- _EXTRACTED DATA_
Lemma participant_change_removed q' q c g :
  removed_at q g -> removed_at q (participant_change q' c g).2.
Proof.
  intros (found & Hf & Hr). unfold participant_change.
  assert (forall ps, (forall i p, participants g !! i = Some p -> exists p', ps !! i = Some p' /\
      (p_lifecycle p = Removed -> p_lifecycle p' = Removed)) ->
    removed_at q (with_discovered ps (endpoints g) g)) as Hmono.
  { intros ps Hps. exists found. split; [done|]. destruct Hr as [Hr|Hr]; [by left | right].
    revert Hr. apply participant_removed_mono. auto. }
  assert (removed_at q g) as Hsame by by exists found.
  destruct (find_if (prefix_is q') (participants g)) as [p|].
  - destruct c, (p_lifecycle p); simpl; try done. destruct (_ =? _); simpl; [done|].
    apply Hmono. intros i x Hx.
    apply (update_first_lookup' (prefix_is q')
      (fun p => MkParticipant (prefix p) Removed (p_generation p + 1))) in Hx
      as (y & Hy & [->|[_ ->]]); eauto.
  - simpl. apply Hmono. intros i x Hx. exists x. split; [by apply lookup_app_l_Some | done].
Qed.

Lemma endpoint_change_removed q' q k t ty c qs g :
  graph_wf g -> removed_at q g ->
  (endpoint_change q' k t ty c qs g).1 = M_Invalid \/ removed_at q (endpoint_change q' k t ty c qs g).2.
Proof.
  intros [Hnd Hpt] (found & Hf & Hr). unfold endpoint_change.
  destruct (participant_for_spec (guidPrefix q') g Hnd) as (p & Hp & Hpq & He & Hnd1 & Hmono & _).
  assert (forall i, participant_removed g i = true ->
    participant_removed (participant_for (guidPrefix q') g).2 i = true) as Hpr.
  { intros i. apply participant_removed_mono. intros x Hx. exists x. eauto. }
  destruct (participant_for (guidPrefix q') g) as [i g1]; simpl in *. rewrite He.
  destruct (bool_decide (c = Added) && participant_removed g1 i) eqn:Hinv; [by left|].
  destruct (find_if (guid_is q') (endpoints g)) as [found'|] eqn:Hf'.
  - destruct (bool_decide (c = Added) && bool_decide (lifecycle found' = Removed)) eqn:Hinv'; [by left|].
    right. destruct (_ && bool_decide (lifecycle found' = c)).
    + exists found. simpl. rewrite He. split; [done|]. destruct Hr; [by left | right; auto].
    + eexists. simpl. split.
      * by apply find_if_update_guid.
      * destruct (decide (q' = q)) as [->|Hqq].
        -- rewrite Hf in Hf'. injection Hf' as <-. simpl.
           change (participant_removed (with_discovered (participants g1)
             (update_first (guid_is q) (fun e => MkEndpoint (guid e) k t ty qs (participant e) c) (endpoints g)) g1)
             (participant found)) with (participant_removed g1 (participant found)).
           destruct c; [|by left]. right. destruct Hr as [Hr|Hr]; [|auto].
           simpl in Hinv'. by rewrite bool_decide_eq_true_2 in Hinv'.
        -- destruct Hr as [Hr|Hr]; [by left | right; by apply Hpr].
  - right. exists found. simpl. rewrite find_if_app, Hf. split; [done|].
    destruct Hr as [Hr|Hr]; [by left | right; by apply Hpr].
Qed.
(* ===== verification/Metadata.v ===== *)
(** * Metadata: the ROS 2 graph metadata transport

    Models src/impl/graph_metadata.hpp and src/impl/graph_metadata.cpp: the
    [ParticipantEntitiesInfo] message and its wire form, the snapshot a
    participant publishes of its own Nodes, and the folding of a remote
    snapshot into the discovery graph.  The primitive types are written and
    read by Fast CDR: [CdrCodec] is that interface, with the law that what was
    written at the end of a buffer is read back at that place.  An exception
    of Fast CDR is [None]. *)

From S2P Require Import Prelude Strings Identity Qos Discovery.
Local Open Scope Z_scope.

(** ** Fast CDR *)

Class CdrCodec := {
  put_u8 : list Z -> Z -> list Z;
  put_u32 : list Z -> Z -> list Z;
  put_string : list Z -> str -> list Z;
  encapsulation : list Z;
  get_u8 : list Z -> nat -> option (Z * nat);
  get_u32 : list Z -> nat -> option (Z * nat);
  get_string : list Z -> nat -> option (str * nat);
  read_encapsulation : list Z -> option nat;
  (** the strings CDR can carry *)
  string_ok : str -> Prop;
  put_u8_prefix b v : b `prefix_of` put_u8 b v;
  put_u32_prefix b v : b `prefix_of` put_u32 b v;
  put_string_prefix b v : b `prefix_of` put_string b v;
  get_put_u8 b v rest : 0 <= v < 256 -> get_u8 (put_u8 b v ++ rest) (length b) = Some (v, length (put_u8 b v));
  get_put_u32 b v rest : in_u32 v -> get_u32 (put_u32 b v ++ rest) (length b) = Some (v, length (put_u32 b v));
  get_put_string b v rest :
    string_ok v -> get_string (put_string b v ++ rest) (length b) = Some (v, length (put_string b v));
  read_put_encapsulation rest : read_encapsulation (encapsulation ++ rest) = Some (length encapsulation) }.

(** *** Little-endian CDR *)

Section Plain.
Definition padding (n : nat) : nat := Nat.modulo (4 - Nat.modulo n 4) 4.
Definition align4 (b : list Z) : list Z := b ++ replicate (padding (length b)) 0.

- _PROBLEM STATEMENT_
Return, exactly, the lines from the first line of the records above to the line containing "assert (forall ps, (forall", both included.

- _SOLUTION_
Lemma participant_change_removed q' q c g :
  removed_at q g -> removed_at q (participant_change q' c g).2.
Proof.
  intros (found & Hf & Hr). unfold participant_change.
  assert (forall ps, (forall i p, participants g !! i = Some p -> exists p', ps !! i = Some p' /\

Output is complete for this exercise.